Write out, word for word, only the data from its first line to the line containing "wf_bytes ds -> ds".

> Input
****************

Lemma brun_digits z ds v l :
  wf_bytes ds -> 0 <= z -> Num.hexval_from z ds = Some v -> v <= MAX_CHUNK ->
  brun sw_chunk_size z (ds ++ l) = brun sw_chunk_size v l.
Proof.
  intros Hw. revert z; induction Hw as [|c ds Hc Hw IH]; intros z Hz Hv Hm; cbn [app].
  - injection Hv as ->. reflexivity.
  - cbn [Num.hexval_from] in Hv. destruct (Num.hexval c) as [d|] eqn:D; [|discriminate Hv].
    pose proof (Num.hexval_range c d D). pose proof (Num.hexval_from_ge (z * 16 + d) ds v ltac:(lia) Hv).
    rewrite (brun_go _ _ _ sw_chunk_size (z * 16 + d)).
    + apply IH; [lia|exact Hv|exact Hm].
    + cbn [chunk_step]. unfold chunk_size_step. fold MAX_CHUNK.
      destruct (Z.ltb_spec MAX_CHUNK z); [lia|]. now rewrite hex_digit_hexval, D by exact Hc.
Qed.

Lemma brun_number ds v l :
  wf_bytes ds -> ds <> [] -> Num.hexval_from 0 ds = Some v -> v <= MAX_CHUNK ->
  brun sw_chunk_start 0 (ds ++ l) = brun sw_chunk_size v l.
Proof.
  intros Hw Hn Hv Hm. destruct ds as [|c ds]; [congruence|]. inv_bytes.
  cbn [Num.hexval_from app] in *. destruct (Num.hexval c) as [d|] eqn:D; [|discriminate Hv].
  pose proof (Num.hexval_range c d D).
  rewrite (brun_go _ _ _ sw_chunk_size d).
  - apply brun_digits; [exact Hw|lia|exact Hv|exact Hm].
  - cbn [chunk_step]. now rewrite hex_digit_hexval, D by assumption.
Qed.

(** A run of bytes that are no end of line, in a state that skips them. *)
Lemma brun_skip s z t l :
  (forall c, no_eol c -> chunk_step false s z c = Go s z) -> Forall no_eol t ->
  brun s z (t ++ l) = brun s z l.
Proof.
  intros Hs. induction 1 as [|c t Hc Ht IH]; [reflexivity|]. cbn [app].
  now rewrite (brun_go _ _ _ _ _ _ (Hs c Hc)).
Qed.

Lemma brun_eol s s1 s2 z e l :
  eol e -> chunk_step false s z LF = Go s2 z ->
  chunk_step false s z CR = Go s1 z -> chunk_step false s1 z LF = Go s2 z ->
  brun s z (e ++ l) = brun s2 z l.
Proof.
  intros [-> | ->] H1 H2 H3; cbn [app].
  - now rewrite (brun_go _ _ _ _ _ _ H1).
  - rewrite (brun_go _ _ _ _ _ _ H2). now rewrite (brun_go _ _ _ _ _ _ H3).
Qed.

Lemma chunk_size_byte z ch : z <= MAX_CHUNK -> hex_digit ch = None ->
  chunk_step false sw_chunk_size z ch =
  if z =? 0 then
    if ch =? CR then Go sw_last_chunk_extension_almost_done z
    else if ch =? LF then Go sw_trailer z
    else if ((ch =? ";"%chr) || (ch =? " "%chr) || (ch =? TAB))%bool
    then Go sw_last_chunk_extension z else Invalid
  else
    if ch =? CR then Go sw_chunk_extension_almost_done z
    else if ch =? LF then Go sw_chunk_data z
    else if ((ch =? ";"%chr) || (ch =? " "%chr) || (ch =? TAB))%bool
    then Go sw_chunk_extension z else Invalid.
Proof.
  intros Hz Hd. cbn [chunk_step]. unfold chunk_size_step. fold MAX_CHUNK. rewrite Hd.
  destruct (Z.ltb_spec MAX_CHUNK z); [lia|]. reflexivity.
Qed.

(** The rest of a size line. *)
Lemma brun_size_line z ext e l :
  0 <= z <= MAX_CHUNK -> extension ext -> eol e ->
  brun sw_chunk_size z (ext ++ e ++ l) =
  if z =? 0 then brun sw_trailer z l else brun sw_chunk_data z l.
Proof.
  intros Hz Hx He.
  assert (No : forall s c, no_eol c ->
    s = sw_chunk_extension \/ s = sw_last_chunk_extension -> chunk_step false s z c = Go s z).
  { intros s c [N1 N2] [-> | ->]; cbn [chunk_step];
      (destruct (Z.eqb_spec c CR); [contradiction|]; destruct (Z.eqb_spec c LF); [contradiction|]);
      reflexivity. }
  destruct Hx as [->|(c & t & -> & Hc & Ht)]; cbn [app].
  - destruct (Z.eqb_spec z 0) as [->|N].
    + now apply brun_eol with (s1 := sw_last_chunk_extension_almost_done).
    + apply brun_eol with (s1 := sw_chunk_extension_almost_done); try exact He;
        try reflexivity; rewrite chunk_size_byte by (try reflexivity; lia);
        destruct (Z.eqb_spec z 0); try contradiction; reflexivity.
  - assert (Hh : hex_digit c = None) by (destruct Hc as [->|[->| ->]]; reflexivity).
    assert (Hn : no_eol c) by (unfold no_eol; destruct Hc as [->|[->| ->]]; split; discriminate).
    assert (Ho : ((c =? ";"%chr) || (c =? " "%chr) || (c =? TAB))%bool = true)
      by (destruct Hc as [->|[->| ->]]; reflexivity).
    pose proof (chunk_size_byte z c ltac:(lia) Hh) as S. destruct Hn as [N1 N2].
    destruct (Z.eqb_spec c CR); [contradiction|]. destruct (Z.eqb_spec c LF); [contradiction|].
    rewrite Ho in S. destruct (Z.eqb_spec z 0) as [->|N]; rewrite (brun_go _ _ _ _ _ _ S).
    + rewrite brun_skip by auto. now apply brun_eol with (s1 := sw_last_chunk_extension_almost_done).
    + rewrite brun_skip by auto. now apply brun_eol with (s1 := sw_chunk_extension_almost_done).
Qed.

Lemma brun_chunk c l : chunk_wf c ->
  brun sw_chunk_start 0 (chunk_text c ++ l) =
  let '(e, o) := brun sw_chunk_start 0 l in (e, c_data c ++ o).
Proof.
  intros (Hw & Hn & Hv & Hd & Hx & He & He2). fold MAX_CHUNK in Hd. unfold chunk_text.
  rewrite <- !app_assoc. rewrite (brun_number _ _ _ Hw Hn Hv) by lia.
  rewrite brun_size_line by (try assumption; lia).
  destruct (Z.eqb_spec (Z.of_nat (length (c_data c))) 0); [lia|].
  assert (MAX_CHUNK <= NGX_MAX_OFF_T_VALUE - 5) by (vm_compute; discriminate).
  rewrite brun_data by lia. cbv zeta. rewrite Z.sub_diag.
  change (enter sw_chunk_data 0) with sw_after_data.
  rewrite (brun_eol sw_after_data sw_after_data_almost_done sw_chunk_start);
    [reflexivity|exact He2|reflexivity..].
Qed.

Lemma brun_trailer t l : trailer_wf t ->
  brun sw_trailer 0 ((fst t ++ snd t) ++ l) = brun sw_trailer 0 l.
Proof.
  intros (Hn & Ht & He). destruct t as [[|c t] e]; cbn [fst snd] in *; [congruence|].
  inversion Ht as [|? ? [N1 N2] Ht']; subst. cbn [app]. rewrite <- app_assoc.
  assert (No : forall s d, no_eol d -> s = sw_trailer \/ s = sw_trailer_header ->
    chunk_step false s 0 d = Go sw_trailer_header 0).
  { intros s d [D1 D2] [-> | ->]; cbn [chunk_step];
      (destruct (Z.eqb_spec d CR); [contradiction|]; destruct (Z.eqb_spec d LF); [contradiction|]);
      reflexivity. }
  rewrite (brun_go _ _ _ _ _ _ (No sw_trailer c (conj N1 N2) (or_introl eq_refl))).
  rewrite brun_skip by auto. now apply brun_eol with (s1 := sw_trailer_header_almost_done).
Qed.

Lemma brun_body t rest : body_wf t ->
  brun sw_chunk_start 0 (body_bytes t ++ rest) = (RDone rest, body_data t).
Proof.
  intros (Hc & Hzw & Hzn & Hz & Hx & He & Ht & Hend). unfold body_bytes, body_data.
  rewrite <- !app_assoc. induction Hc as [|c cs Hc Hcs IH]; cbn [map concat app].
  - rewrite (brun_number _ 0 _ Hzw Hzn Hz) by (vm_compute; discriminate).
    assert (H0 : 0 <= 0 <= MAX_CHUNK) by (vm_compute; split; discriminate).
    rewrite brun_size_line by assumption.
    cbn [Z.eqb]. induction Ht as [|t0 ts Ht0 Hts IHt]; cbn [map concat app].
    + destruct Hend as [-> | ->]; reflexivity.
    + rewrite <- app_assoc. rewrite brun_trailer by exact Ht0. exact IHt.
  - rewrite <- app_assoc, brun_chunk by exact Hc. now rewrite IH.
Qed.
(* ===== verification/Uri.v ===== *)
(** * Uri: normalisation of request paths (src/http/ngx_http_parse.c)

    [ngx_http_parse_complex_uri] decodes the percent escapes of a request URI,
    resolves "." and ".." segments and merges slashes while it copies the path
    into [r->uri.data].  The write pointer [u] is the list of the bytes written,
    last one first.  It is related to a specification that decodes, splits the
    path into segments and resolves them on a stack.  [ngx_http_parse_unsafe_uri]
    and [ngx_http_split_args] follow. *)

From S2P Require Import Prelude Escape.

Module Uri.

(** ** Definitions *)

(** [usual]: the characters copied without a second look. *)
Definition usual : list Z :=
  [0x00000000; 0x7fff37d6; 0xffffffff; 0x7fffffff;
   0xffffffff; 0xffffffff; 0xffffffff; 0xffffffff].

Definition is_usual (ch : Z) : bool :=
  negb (Z.land (tbl usual (Z.shiftr ch 5)) (u32 (Z.shiftl 1 (Z.land ch 0x1f))) =? 0).

Definition NGX_HTTP_PARSE_INVALID_REQUEST : Z := 11.

Inductive uri_state : Set :=
| sw_usual | sw_slash | sw_dot | sw_dot_dot | sw_quoted | sw_quoted_second.

(** The local variables and the fields of [r] the loop changes; [uri_ext] is an
    offset in [r->uri.data]. *)
Record uri_vars : Set := Vars {
  st : uri_state; quoted_state : uri_state; decoded : Z; u : list Z;
  uri_ext : option nat; plus_in_uri : bool; quoted_uri : bool }.

(** How a case of the [switch] ends: on to the next character, again with the
    decoded one, at [args], at [done], or refused. *)
Inductive uri_ctl : Set :=
| Next (v : uri_vars)
| Again (v : uri_vars) (ch : Z)
| Args (v : uri_vars)
| Done (v : uri_vars)
| Bad.

Definition goto (v : uri_vars) (s : uri_state) : uri_vars :=
  Vars s (quoted_state v) (decoded v) (u v) (uri_ext v) (plus_in_uri v) (quoted_uri v).

Definition write (v : uri_vars) (s : uri_state) (ch : Z) : uri_vars :=
  Vars s (quoted_state v) (decoded v) (ch :: u v) (uri_ext v) (plus_in_uri v) (quoted_uri v).

(** [u--] and more *)
Definition back (v : uri_vars) (s : uri_state) (u' : list Z) : uri_vars :=
  Vars s (quoted_state v) (decoded v) u' (uri_ext v) (plus_in_uri v) (quoted_uri v).

Definition set_ext (v : uri_vars) (e : option nat) : uri_vars :=
  Vars (st v) (quoted_state v) (decoded v) (u v) e (plus_in_uri v) (quoted_uri v).

Definition set_plus (v : uri_vars) : uri_vars :=
  Vars (st v) (quoted_state v) (decoded v) (u v) (uri_ext v) true (quoted_uri v).

(** [quoted_state = state; state = sw_quoted;] *)
Definition quote (v : uri_vars) : uri_vars :=
  Vars sw_quoted (st v) (decoded v) (u v) (uri_ext v) (plus_in_uri v) (quoted_uri v).

Definition usual_step (v : uri_vars) (ch : Z) : uri_ctl :=
  if is_usual ch then Next (write v sw_usual ch)
  else if ch =? "/"%chr then Next (write (set_ext v None) sw_slash ch)
  else if ch =? "%"%chr then Next (quote v)
  else if ch =? "?"%chr then Args v
  else if ch =? "#"%chr then Done v
  else if ch =? "."%chr then Next (write (set_ext v (Some (S (length (u v))))) sw_usual ch)
  else if ch =? "+"%chr then Next (write (set_plus v) sw_usual ch)
  else Next (write v sw_usual ch).

Definition slash_step (merge_slashes : bool) (v : uri_vars) (ch : Z) : uri_ctl :=
  if is_usual ch then Next (write v sw_usual ch)
  else if ch =? "/"%chr then Next (if merge_slashes then v else write v sw_slash ch)
  else if ch =? "."%chr then Next (write v sw_dot ch)
  else if ch =? "%"%chr then Next (quote v)
  else if ch =? "?"%chr then Args v
  else if ch =? "#"%chr then Done v
  else if ch =? "+"%chr then Next (write (set_plus v) sw_usual ch)
  else Next (write v sw_usual ch).

Definition dot_step (v : uri_vars) (ch : Z) : uri_ctl :=
  if is_usual ch then Next (write v sw_usual ch)
  else if ch =? "/"%chr then Next (back v sw_slash (tl (u v)))
  else if ch =? "."%chr then Next (write v sw_dot_dot ch)
  else if ch =? "%"%chr then Next (quote v)
  else if ch =? "?"%chr then Args (back v sw_dot (tl (u v)))
  else if ch =? "#"%chr then Done (back v sw_dot (tl (u v)))
  else if ch =? "+"%chr then Next (write (set_plus v) sw_usual ch)
  else Next (write v sw_usual ch).

(** [u -= 4] and the loop down to the slash; [None] is [u < r->uri.data]. *)
Fixpoint to_slash (l : list Z) : option (list Z) :=
  match l with
  | [] => None
  | c :: l' => if c =? "/"%chr then Some l else to_slash l'
  end.

Definition up_dir (l : list Z) : option (list Z) := to_slash (skipn 3 l).

Definition dot_dot_step (v : uri_vars) (ch : Z) : uri_ctl :=
  if is_usual ch then Next (write v sw_usual ch)
  else if ((ch =? "/"%chr) || (ch =? "?"%chr) || (ch =? "#"%chr))%bool then
    match up_dir (u v) with
    | None => Bad
    | Some u' =>
        if ch =? "?"%chr then Args (back v (st v) u')
        else if ch =? "#"%chr then Done (back v (st v) u')
        else Next (back v sw_slash u')
    end
  else if ch =? "%"%chr then Next (quote v)
  else if ch =? "+"%chr then Next (write (set_plus v) sw_usual ch)
  else Next (write v sw_usual ch).

Definition decode_to (v : uri_vars) (d : Z) : uri_vars :=
  Vars sw_quoted_second (quoted_state v) d (u v) (uri_ext v) (plus_in_uri v) true.

Definition quoted_step (v : uri_vars) (ch : Z) : uri_ctl :=
  if (("0"%chr <=? ch) && (ch <=? "9"%chr))%bool then Next (decode_to v (u8 (ch - "0"%chr)))
  else
    let c := u8 (Z.lor ch 0x20) in
    if (("a"%chr <=? c) && (c <=? "f"%chr))%bool
    then Next (decode_to v (u8 (c - "a"%chr + 10)))
    else Bad.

****************

> Result
Lemma brun_digits z ds v l :
  wf_bytes ds -> 0 <= z -> Num.hexval_from z ds = Some v -> v <= MAX_CHUNK ->
  brun sw_chunk_size z (ds ++ l) = brun sw_chunk_size v l.
Proof.
  intros Hw. revert z; induction Hw as [|c ds Hc Hw IH]; intros z Hz Hv Hm; cbn [app].
  - injection Hv as ->. reflexivity.
  - cbn [Num.hexval_from] in Hv. destruct (Num.hexval c) as [d|] eqn:D; [|discriminate Hv].
    pose proof (Num.hexval_range c d D). pose proof (Num.hexval_from_ge (z * 16 + d) ds v ltac:(lia) Hv).
    rewrite (brun_go _ _ _ sw_chunk_size (z * 16 + d)).
    + apply IH; [lia|exact Hv|exact Hm].
    + cbn [chunk_step]. unfold chunk_size_step. fold MAX_CHUNK.
      destruct (Z.ltb_spec MAX_CHUNK z); [lia|]. now rewrite hex_digit_hexval, D by exact Hc.
Qed.

Lemma brun_number ds v l :
  wf_bytes ds -> ds <> [] -> Num.hexval_from 0 ds = Some v -> v <= MAX_CHUNK ->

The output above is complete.